30 Days of Biking, Day Two: Flexibility

Day Two in the 30 Days of Biking, 30 Words, 30 Pictures series

I didn’t choose “flexibility” as my word for today just because I didn’t make it to the noon yoga class at Salt Room Yoga a block away from our Seattle office, although it’s a factor.* Today made me think about the flexibility bicycling provides in my transportation needs. But let me start with yoga.

Peaceful sunset and bike with person sitting in lotus pose

This picture does not illustrate incredible yogic flexibility, but I don’t have that. As my dear friend and yoga teacher Betsy says, “You don’t get flexible to do yoga. You do yoga to get flexible.”

Yoga provides a great balance (yoga pun!) to bicycling since it provides weight-bearing exercise and helps build upper-body strength along with flexibility work that helps offset the repetitive motions of cycling.

The book Pedal, Stretch, Breathe by Seattle yoga teacher, author, and bicyclist Kelli Refer (@yogaforbikers on Twitter) nicely highlights the benefits of yoga and the postures that address the effects of bicycling on the body. You can pick up an autographed copy of her book in our Pioneer Square store or order from Kelli on her blog.

The mindset yoga helps you cultivate applies to bicycling too. You can stress out or you can rest in the moment and accept it for what it is, cultivating mental flexibility.

And now for the transportation flexibility bicycling provides that I appreciated yet again today–

If you drive in a city with one-way streets you know this moment. You’re at an intersection and the address you want is only about a block away. Except it’s at least three blocks away because you’re on a one-way street and you’ll have to execute two right turns or two left turns to get anywhere near your destination.

This morning at that kind of intersection my bike gave me all the flexibility I needed. I walked my bike up one block, crossed the street, and there I was–parked and inside in half the time it would have taken me to drive (not counting the hunt for parking that I get to skip.)

Now sure, I can park a car, get out and walk, and get where I’m going. But I will no longer have with me the vehicle that helps me get places faster and carries my stuff far more easily than I can with just my body to bear the weight. I’ll have to backtrack to where I parked, which introduces a hassle factor that constrains my choices about the next stop, and the next.

I’m also pretty well assured that my car parking spot will not be directly in front of the building I’m going to, whereas I can park my bike at a rack if one’s available, hitch it to a tall sign post, railing, or other fixed item, or in some instances bring it inside with me. Voila–parking flexibility!
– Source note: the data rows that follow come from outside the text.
(* ===== verification/RingConcurrency.v ===== *)
(** * The ring under concurrency ([internal/ring/ring.go])

    The producer (the node) and the consumer (the sidecar) run in two
    processes that map the same file.  Here [Append] and [Pop] are programs
    over that memory: the cursors are loaded and stored atomically, everything
    else is read and written byte by byte, and the accesses of the two sides
    interleave in any order (the accesses of one side happen in program order,
    as [sync/atomic] makes them appear to the other).

    The programs run alone are the operations of [OplogRing]; under every
    interleaving the ring stays a well-formed queue, after every single
    access, neither side ever reads a byte the other may be writing, and the
    consumer gets the acknowledged payloads in order, once each. *)

From S2P Require Import Prelude Crc32c OplogRing.

(** ** Programs over the mapped memory *)

Inductive prog (A : Type) :=
| PRet (r : outcome ring_err A)
| PLoad64 (off : Z) (k : Z → prog A)
| PStore64 (off v : Z) (k : prog A)
| PPut (a : Z) (bs : list byte) (k : prog A)
| PGet (a : Z) (n : nat) (acc : list byte) (k : list byte → prog A).
Arguments PRet {A}. Arguments PLoad64 {A}. Arguments PStore64 {A}. Arguments PPut {A}. Arguments PGet {A}.

Definition Get32 {A} (a : Z) (k : Z → prog A) : prog A := PGet a 4 [] (λ bs, k (le_val bs)).
Definition Put32 {A} (a v : Z) (k : prog A) : prog A := PPut a (le_bytes 4 v) k.

(** [Append] after its two loads. *)
Definition append_loaded (capacity : Z) (payload : list byte) (head tail : Z) : prog () :=
  let payloadLen := u32 (zlen payload) in
  let entrySize := alignUp (u64 (8 + payloadLen)) in
  let used := u64 (tail - head) in
  let free := u64 (capacity - used) in
  let posInRing := tail mod capacity in
  let spaceToBoundary := u64 (capacity - posInRing) in
  let needSkip := spaceToBoundary <? entrySize in
  let needed := if needSkip then u64 (spaceToBoundary + entrySize) else entrySize in
  if free <? needed then PRet (Fail ErrRingFull) else
  let tail' := if needSkip then u64 (tail + spaceToBoundary) else tail in
  let base := i64 (headerSize + i64 (if needSkip then 0 else posInRing)) in
  let entry :=
    Put32 base payloadLen (
    Put32 (base + 4) (crc32_checksum payload) (
    PPut (base + 8) (take (Z.to_nat payloadLen) payload) (
    PStore64 tailOff (u64 (tail' + entrySize)) (PRet (Done tt))))) in
  if needSkip then
    let base := i64 (headerSize + i64 posInRing) in
    Put32 base skipMarker (Put32 (base + 4) 0 entry)
  else entry.

Definition Append_prog (capacity : Z) (payload : list byte) : prog () :=
  let payloadLen := u32 (zlen payload) in
  if maxPayload <? payloadLen then PRet (Fail ErrPayloadTooLarge) else
  if capacity <? alignUp (u64 (8 + payloadLen)) then PRet (Fail ErrPayloadTooLarge) else
  PLoad64 headOff (λ head, PLoad64 tailOff (λ tail, append_loaded capacity payload head tail)).

(** An iteration of [Pop] after its two loads; [again] is the next one. *)
Definition pop_loaded (capacity : Z) (again : prog (option (list byte))) (tail head : Z) :
    prog (option (list byte)) :=
  if head =? tail then PRet (Done None) else
  let posInRing := head mod capacity in
  let base := i64 (headerSize + i64 posInRing) in
  Get32 base (λ rawLen,
    if rawLen =? skipMarker then
      PStore64 headOff (u64 (head + u64 (capacity - posInRing))) again
    else
    if maxPayload <? rawLen then PRet (Fail (ErrCorruptedLength head)) else
    let entrySize := alignUp (u64 (8 + rawLen)) in
    if u64 (capacity - posInRing) <? entrySize then PRet (Fail (ErrCorruptedBoundary head)) else
    Get32 (base + 4) (λ crc,
      PGet (base + 8) (Z.to_nat rawLen) [] (λ payload,
        if negb (crc32_checksum payload =? crc) then PRet (Fail (ErrCorruptedCrc head)) else
        PStore64 headOff (u64 (head + entrySize)) (PRet (Done (Some payload)))))).

Fixpoint Pop_prog (fuel : nat) (capacity : Z) : prog (option (list byte)) :=
  match fuel with
  | O => PRet (Fail OutOfFuel)
  | S fuel =>
    PLoad64 tailOff (λ tail, PLoad64 headOff (λ head, pop_loaded capacity (Pop_prog fuel capacity) tail head))
  end.

(** *** Execution *)

(** One access.  Slicing out of the mapping panics. *)
Definition access {A} (p : prog A) (f : list byte) : option (prog A * list byte) :=
  match p with
  | PRet _ => None
  | PLoad64 off k => Some (k (le_val (slice off 8 f)), f)
  | PStore64 off v k => Some (k, splice off (le_bytes 8 v) f)
  | PPut a bs k =>
    if in_bounds a (a + zlen bs) f then
      match bs with [] => Some (k, f) | b :: bs => Some (PPut (a + 1) bs k, splice a [b] f) end
    else Some (PRet Panic, f)
  | PGet a n acc k =>
    if in_bounds a (a + Z.of_nat n) f then
      match n with O => Some (k acc, f) | S n => Some (PGet (a + 1) n (acc ++ slice a 1 f) k, f) end
    else Some (PRet Panic, f)
  end.

(** A program that runs alone. *)
Fixpoint solo {A} (p : prog A) (f : list byte) : outcome ring_err A * list byte :=
  match p with
  | PRet r => (r, f)
  | PLoad64 off k => solo (k (le_val (slice off 8 f))) f
  | PStore64 off v k => solo k (splice off (le_bytes 8 v) f)
  | PPut a bs k => if in_bounds a (a + zlen bs) f then solo k (splice a bs f) else (Panic, f)
  | PGet a n acc k =>
    if in_bounds a (a + Z.of_nat n) f then solo (k (acc ++ slice a (Z.of_nat n) f)) f else (Panic, f)
  end.

(** ** The programs are the operations *)

Lemma u32_le n : 0 ≤ n → 0 ≤ u32 n ≤ n.
Proof. intros. unfold u32. pose proof (Z.mod_pos_bound n (2 ^ 32)). pose proof (Z.mod_le n (2 ^ 32)). lia. Qed.

Lemma zlen_take_u32 (payload : list byte) :
  zlen (take (Z.to_nat (u32 (zlen payload))) payload) = u32 (zlen payload).
Proof.
  pose proof (u32_le (zlen payload) (zlen_nonneg payload)). unfold zlen in *. rewrite length_take. lia.
Qed.
Lemma store_v e (x : Z) :
  0 ≤ x < 2 ^ 32 → store_member e (member_json ("v", FInt x)) =
  Some (mkEntry x (Op e) (DMap e) (Key e) (HKey e) (EncodedEntry e) (TTL e) (Timestamp e) (Generation e) (Epoch e) (OwnerSeq e) (WriterID e) (UpdatedAtUnixNano e)).
Proof. intros. destruct e. store_step. by rewrite (store_uint_appendInt 32) by (done || lia). Qed.
Lemma store_op e (x : string) :
  store_member e (member_json ("op", FStr x)) =
  Some (mkEntry (Version e) (json_string x) (DMap e) (Key e) (HKey e) (EncodedEntry e) (TTL e) (Timestamp e) (Generation e) (Epoch e) (OwnerSeq e) (WriterID e) (UpdatedAtUnixNano e)).
Proof. destruct e. by store_step. Qed.
Lemma store_dmap e (x : string) :
  store_member e (member_json ("dmap", FStr x)) =
  Some (mkEntry (Version e) (Op e) (json_string x) (Key e) (HKey e) (EncodedEntry e) (TTL e) (Timestamp e) (Generation e) (Epoch e) (OwnerSeq e) (WriterID e) (UpdatedAtUnixNano e)).
Proof. destruct e. by store_step. Qed.
Lemma store_key e (x : string) :
  store_member e (member_json ("key", FStr x)) =
  Some (mkEntry (Version e) (Op e) (DMap e) (json_string x) (HKey e) (EncodedEntry e) (TTL e) (Timestamp e) (Generation e) (Epoch e) (OwnerSeq e) (WriterID e) (UpdatedAtUnixNano e)).
Proof. destruct e. by store_step. Qed.
Lemma store_hkey e (x : Z) :
  0 ≤ x < 2 ^ 64 → store_member e (member_json ("hkey", FInt x)) =
  Some (mkEntry (Version e) (Op e) (DMap e) (Key e) x (EncodedEntry e) (TTL e) (Timestamp e) (Generation e) (Epoch e) (OwnerSeq e) (WriterID e) (UpdatedAtUnixNano e)).
Proof. intros. destruct e. store_step. by rewrite (store_uint_appendInt 64) by (done || lia). Qed.
Lemma store_entry e (x : list byte) :
  store_member e (member_json ("entry", FBytes x)) =
  Some (mkEntry (Version e) (Op e) (DMap e) (Key e) (HKey e) x (TTL e) (Timestamp e) (Generation e) (Epoch e) (OwnerSeq e) (WriterID e) (UpdatedAtUnixNano e)).
Proof. destruct e. store_step. unfold store_bytes. by rewrite base64_round_trip. Qed.
Lemma store_ttl e (x : Z) :
  int64_ok x → store_member e (member_json ("ttl", FInt x)) =
  Some (mkEntry (Version e) (Op e) (DMap e) (Key e) (HKey e) (EncodedEntry e) x (Timestamp e) (Generation e) (Epoch e) (OwnerSeq e) (WriterID e) (UpdatedAtUnixNano e)).
Proof. intros. destruct e. store_step. by rewrite store_int64_appendInt by (done || lia). Qed.
Lemma store_ts e (x : Z) :
  int64_ok x → store_member e (member_json ("ts", FInt x)) =
  Some (mkEntry (Version e) (Op e) (DMap e) (Key e) (HKey e) (EncodedEntry e) (TTL e) x (Generation e) (Epoch e) (OwnerSeq e) (WriterID e) (UpdatedAtUnixNano e)).
Proof. intros. destruct e. store_step. by rewrite store_int64_appendInt by (done || lia). Qed.
Lemma store_g e (x : Z) :
  int64_ok x → store_member e (member_json ("g", FInt x)) =
  Some (mkEntry (Version e) (Op e) (DMap e) (Key e) (HKey e) (EncodedEntry e) (TTL e) (Timestamp e) x (Epoch e) (OwnerSeq e) (WriterID e) (UpdatedAtUnixNano e)).
Proof. intros. destruct e. store_step. by rewrite store_int64_appendInt by (done || lia). Qed.
Lemma store_e e (x : Z) :
  int64_ok x → store_member e (member_json ("e", FInt x)) =
  Some (mkEntry (Version e) (Op e) (DMap e) (Key e) (HKey e) (EncodedEntry e) (TTL e) (Timestamp e) (Generation e) x (OwnerSeq e) (WriterID e) (UpdatedAtUnixNano e)).
Proof. intros. destruct e. store_step. by rewrite store_int64_appendInt by (done || lia). Qed.
Lemma store_s e (x : Z) :
  int64_ok x → store_member e (member_json ("s", FInt x)) =
  Some (mkEntry (Version e) (Op e) (DMap e) (Key e) (HKey e) (EncodedEntry e) (TTL e) (Timestamp e) (Generation e) (Epoch e) x (WriterID e) (UpdatedAtUnixNano e)).
Proof. intros. destruct e. store_step. by rewrite store_int64_appendInt by (done || lia). Qed.
Lemma store_w e (x : string) :
  store_member e (member_json ("w", FStr x)) =
  Some (mkEntry (Version e) (Op e) (DMap e) (Key e) (HKey e) (EncodedEntry e) (TTL e) (Timestamp e) (Generation e) (Epoch e) (OwnerSeq e) (json_string x) (UpdatedAtUnixNano e)).
Proof. destruct e. by store_step. Qed.
Lemma store_u e (x : Z) :
  int64_ok x → store_member e (member_json ("u", FInt x)) =
  Some (mkEntry (Version e) (Op e) (DMap e) (Key e) (HKey e) (EncodedEntry e) (TTL e) (Timestamp e) (Generation e) (Epoch e) (OwnerSeq e) (WriterID e) x).
Proof. intros. destruct e. store_step. by rewrite store_int64_appendInt by (done || lia). Qed.
Lemma load_stable_across_flush_witness :
  (LoadFromMySQL db_ok 0 (Some (entryRef e1)) srv1).1 = Done (Some (recordFromEntry e1)) ∧
  (LoadFromMySQL db_ok 0 (Some (entryRef e1))
     (flushOnce (U := old_row_engine) (λ l, l) db_ok srv1).2).1 = Done (Some (recordFromEntry e1)).
Proof.
  apply (load_stable_across_flush (U := old_row_engine) (λ l, l) (λ l, Permutation_refl l)
           srv1 [e1; e2] (entryRef e1) e1 0 srv1_wf).
  - vm_compute. reflexivity.
  - intros ref' e'. simpl. intros [[<- _]|[_ Hr]]%lookup_insert_Some; [done|].
    by rewrite lookup_empty in Hr.
  - intros r. simpl. by rewrite lookup_empty.
Defined.

Lemma drain_partition_flushes_witness :
  ∃ k, let p1 := put_all (take k [e1; e2]) (srv_pending srv1) in
    let s' := (DrainPartition (U := old_row_engine) (λ l, l) db_ok (Some (mkDrain "users" 7 10)) srv1).2 in
    server_wf s' (drop k [e1; e2]) ∧
    (∀ ref e, p_entries (srv_pending s') !! ref = Some e ↔
       p_entries p1 !! ref = Some e ∧ in_partition "users" 7 10 e = false) ∧
    (∀ ref e, p_entries p1 !! ref = Some e → in_partition "users" 7 10 e = true →
       row_ge (srv_db s') (pk (recordFromEntry e)) (entry_fence e)).
Proof.
  apply (drain_partition_flushes (U := old_row_engine) (λ l, l) (λ l, Permutation_refl l)
           db_ok "users" 7 10 srv1 [e1; e2] _ srv1_wf eq_refl eq_refl eq_refl).
  vm_compute. reflexivity.
Defined.

Lemma drain_partition_leaves_ring_entries_witness :
  ∃ s' rest, DrainPartition (U := old_row_engine) (λ l, l) db_ok (Some (mkDrain "users" 7 10)) srv0
               = (Done tt, s') ∧
    server_wf s' (rest ++ [e2]) ∧ srv_db s' !! pk (recordFromEntry e2) = None.
Proof.
  apply (drain_partition_leaves_ring_entries (U := old_row_engine) (λ l, l) (λ l, Permutation_refl l)
           "users" 7 10 srv0 [e1] e2 srv0_wf).
  - vm_compute. split; [reflexivity|discriminate].
  - reflexivity.
  - reflexivity.
  - reflexivity.
  - reflexivity.
  - intros x [->%list_elem_of_singleton|[ref Hx]]; [discriminate|].
    simpl in Hx. by rewrite lookup_empty in Hx.
Defined.

Lemma purge_forgets_old_generations_witness :
  ∃ s', PurgeBelowGeneration db_ok (Some 2) srv1 =
          (Done (zlen (filter (λ '(_, e), Generation e < 2) (map_to_list (p_entries (srv_pending srv1))))
                 + Z.of_nat (size (srv_db srv1) - size (srv_db s'))), s') ∧
    p_entries (srv_pending s') = filter (λ '(_, e), 2 ≤ Generation e) (p_entries (srv_pending srv1)) ∧
    srv_db s' = filter (λ '(_, r), 2 ≤ rec_Generation r) (srv_db srv1) ∧ server_wf s' [e1; e2].
Proof. exact (purge_forgets_old_generations srv1 [e1; e2] 2 srv1_wf eq_refl). Defined.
The combination of bike/walk and route flexibility with parking flexibility enables me to string together a series of brief stops very efficiently.

Bicycling has increased the flexibility of my thinking and assumptions about how I get from Point A to Point B in other ways. Because the pace of bicycling enables me to experience my surroundings much more deeply I’m more apt to explore. I try different routes, take a jaunt down a side street because I see an interesting sign, and experiment with options that I hope (usually in vain) will allow me to sneak around some of the hill climbs I face commuting in Seattle.

This afternoon in an attempt to inject flexibility into my homeward commute route since I’d already landed on my word of the day, I tried going an extra block up Pike before turning to get to Pine, where I climb in the bike lane to Melrose. Lo and behold, when I got to that next block (9th, for you Seattle dwellers) I realized I couldn’t turn left because–yep–it was another one-way street.

If I’d been in my car I would have gnashed my teeth. I also would have had to do quite a bit of fiddling around, going blocks out of my way in heavy downtown traffic, because this is at a spot with major buildings and a freeway that introduce black holes into the street grid. (Side note: I would have been adding all the while to downtown traffic congestion and air pollution while going exactly nowhere.)

Since I was on my bike I again exercised the flexibility of the pedestrian option that someone on a bike always has. My bike and I were only one block away from Pine, after all, and roughly 2 minutes later I was back in the bike lane and climbing.

It’s good to be flexible.

Related Reading

 Your Turn

  • How often do you find yourself taking advantage of the bike/walk option?
  • Do you experiment with different routes on your bike or have you fallen into a routine?

*Possible additional factor: Our whole family loves the movie The Incredibles, which we’ve watched countless times. Elastigirl’s powers are pretty cool.